• _Data to process_:
◇ ◇ ◇ ◇

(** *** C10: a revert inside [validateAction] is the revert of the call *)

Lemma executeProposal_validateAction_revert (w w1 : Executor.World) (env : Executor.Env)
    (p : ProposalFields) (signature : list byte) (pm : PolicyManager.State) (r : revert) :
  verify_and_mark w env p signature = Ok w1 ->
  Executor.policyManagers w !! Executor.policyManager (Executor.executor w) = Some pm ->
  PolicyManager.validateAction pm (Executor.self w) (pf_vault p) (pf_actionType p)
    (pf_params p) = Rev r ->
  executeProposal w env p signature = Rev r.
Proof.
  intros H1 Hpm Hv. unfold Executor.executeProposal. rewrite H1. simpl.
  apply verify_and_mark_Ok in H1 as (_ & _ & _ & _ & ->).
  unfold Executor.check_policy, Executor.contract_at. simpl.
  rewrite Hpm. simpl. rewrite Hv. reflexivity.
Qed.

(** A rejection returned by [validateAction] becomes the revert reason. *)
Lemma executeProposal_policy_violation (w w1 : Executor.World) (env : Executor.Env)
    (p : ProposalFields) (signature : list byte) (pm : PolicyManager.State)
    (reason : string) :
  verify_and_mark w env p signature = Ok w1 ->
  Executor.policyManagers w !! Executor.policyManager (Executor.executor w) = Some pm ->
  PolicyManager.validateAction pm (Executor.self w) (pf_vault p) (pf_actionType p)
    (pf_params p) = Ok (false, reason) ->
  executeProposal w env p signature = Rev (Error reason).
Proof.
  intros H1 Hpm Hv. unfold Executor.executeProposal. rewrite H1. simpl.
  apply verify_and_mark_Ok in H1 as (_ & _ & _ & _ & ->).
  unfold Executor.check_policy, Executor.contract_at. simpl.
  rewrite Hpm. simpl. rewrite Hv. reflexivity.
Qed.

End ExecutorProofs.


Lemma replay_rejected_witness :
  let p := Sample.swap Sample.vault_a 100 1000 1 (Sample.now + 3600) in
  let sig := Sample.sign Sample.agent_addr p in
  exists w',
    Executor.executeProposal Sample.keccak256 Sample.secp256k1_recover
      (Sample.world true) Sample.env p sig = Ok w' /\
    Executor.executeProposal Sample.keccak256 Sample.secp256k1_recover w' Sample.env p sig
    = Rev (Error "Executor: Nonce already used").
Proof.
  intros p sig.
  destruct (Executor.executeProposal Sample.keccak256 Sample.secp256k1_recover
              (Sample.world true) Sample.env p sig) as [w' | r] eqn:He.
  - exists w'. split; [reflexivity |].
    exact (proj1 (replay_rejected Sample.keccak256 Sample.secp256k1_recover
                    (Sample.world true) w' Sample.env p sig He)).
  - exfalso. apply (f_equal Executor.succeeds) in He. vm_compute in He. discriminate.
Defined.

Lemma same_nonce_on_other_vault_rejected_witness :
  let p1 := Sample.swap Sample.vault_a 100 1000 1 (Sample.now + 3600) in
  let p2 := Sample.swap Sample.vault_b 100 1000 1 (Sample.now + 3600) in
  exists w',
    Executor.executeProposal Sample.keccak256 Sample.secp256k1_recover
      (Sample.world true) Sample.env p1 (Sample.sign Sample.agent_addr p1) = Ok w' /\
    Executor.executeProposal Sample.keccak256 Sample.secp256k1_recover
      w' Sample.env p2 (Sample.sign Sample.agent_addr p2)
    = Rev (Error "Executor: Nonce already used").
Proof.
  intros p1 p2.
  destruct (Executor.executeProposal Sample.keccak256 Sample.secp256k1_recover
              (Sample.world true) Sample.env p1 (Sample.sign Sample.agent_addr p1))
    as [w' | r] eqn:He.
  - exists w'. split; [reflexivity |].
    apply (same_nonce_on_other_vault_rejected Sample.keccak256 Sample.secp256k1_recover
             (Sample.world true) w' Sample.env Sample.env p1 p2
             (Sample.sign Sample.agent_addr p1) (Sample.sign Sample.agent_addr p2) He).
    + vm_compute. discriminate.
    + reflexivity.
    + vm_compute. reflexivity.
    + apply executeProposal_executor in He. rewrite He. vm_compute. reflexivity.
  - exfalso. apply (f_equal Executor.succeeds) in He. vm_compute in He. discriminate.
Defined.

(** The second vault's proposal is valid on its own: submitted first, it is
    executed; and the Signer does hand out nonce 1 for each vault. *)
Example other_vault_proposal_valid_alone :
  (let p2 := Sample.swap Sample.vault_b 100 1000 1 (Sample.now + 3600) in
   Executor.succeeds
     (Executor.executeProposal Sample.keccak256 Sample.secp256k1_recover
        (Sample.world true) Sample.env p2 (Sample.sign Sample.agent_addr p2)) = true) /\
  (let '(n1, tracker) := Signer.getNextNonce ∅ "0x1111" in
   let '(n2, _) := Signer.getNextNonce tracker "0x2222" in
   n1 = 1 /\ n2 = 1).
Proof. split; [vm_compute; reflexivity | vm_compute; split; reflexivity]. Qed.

◇ ◇ ◇ ◇

• _Exercise goal_: Give back the records above exactly, limited to the lines between the one holding "(Sample.world true) Sample.env p sig)" and the one holding "intros p1 p2.", inclusive.

• _Response to the exercise_:
              (Sample.world true) Sample.env p sig) as [w' | r] eqn:He.
  - exists w'. split; [reflexivity |].
    exact (proj1 (replay_rejected Sample.keccak256 Sample.secp256k1_recover
                    (Sample.world true) w' Sample.env p sig He)).
  - exfalso. apply (f_equal Executor.succeeds) in He. vm_compute in He. discriminate.
Defined.

Lemma same_nonce_on_other_vault_rejected_witness :
  let p1 := Sample.swap Sample.vault_a 100 1000 1 (Sample.now + 3600) in
  let p2 := Sample.swap Sample.vault_b 100 1000 1 (Sample.now + 3600) in
  exists w',
    Executor.executeProposal Sample.keccak256 Sample.secp256k1_recover
      (Sample.world true) Sample.env p1 (Sample.sign Sample.agent_addr p1) = Ok w' /\
    Executor.executeProposal Sample.keccak256 Sample.secp256k1_recover
      w' Sample.env p2 (Sample.sign Sample.agent_addr p2)
    = Rev (Error "Executor: Nonce already used").
Proof.
  intros p1 p2.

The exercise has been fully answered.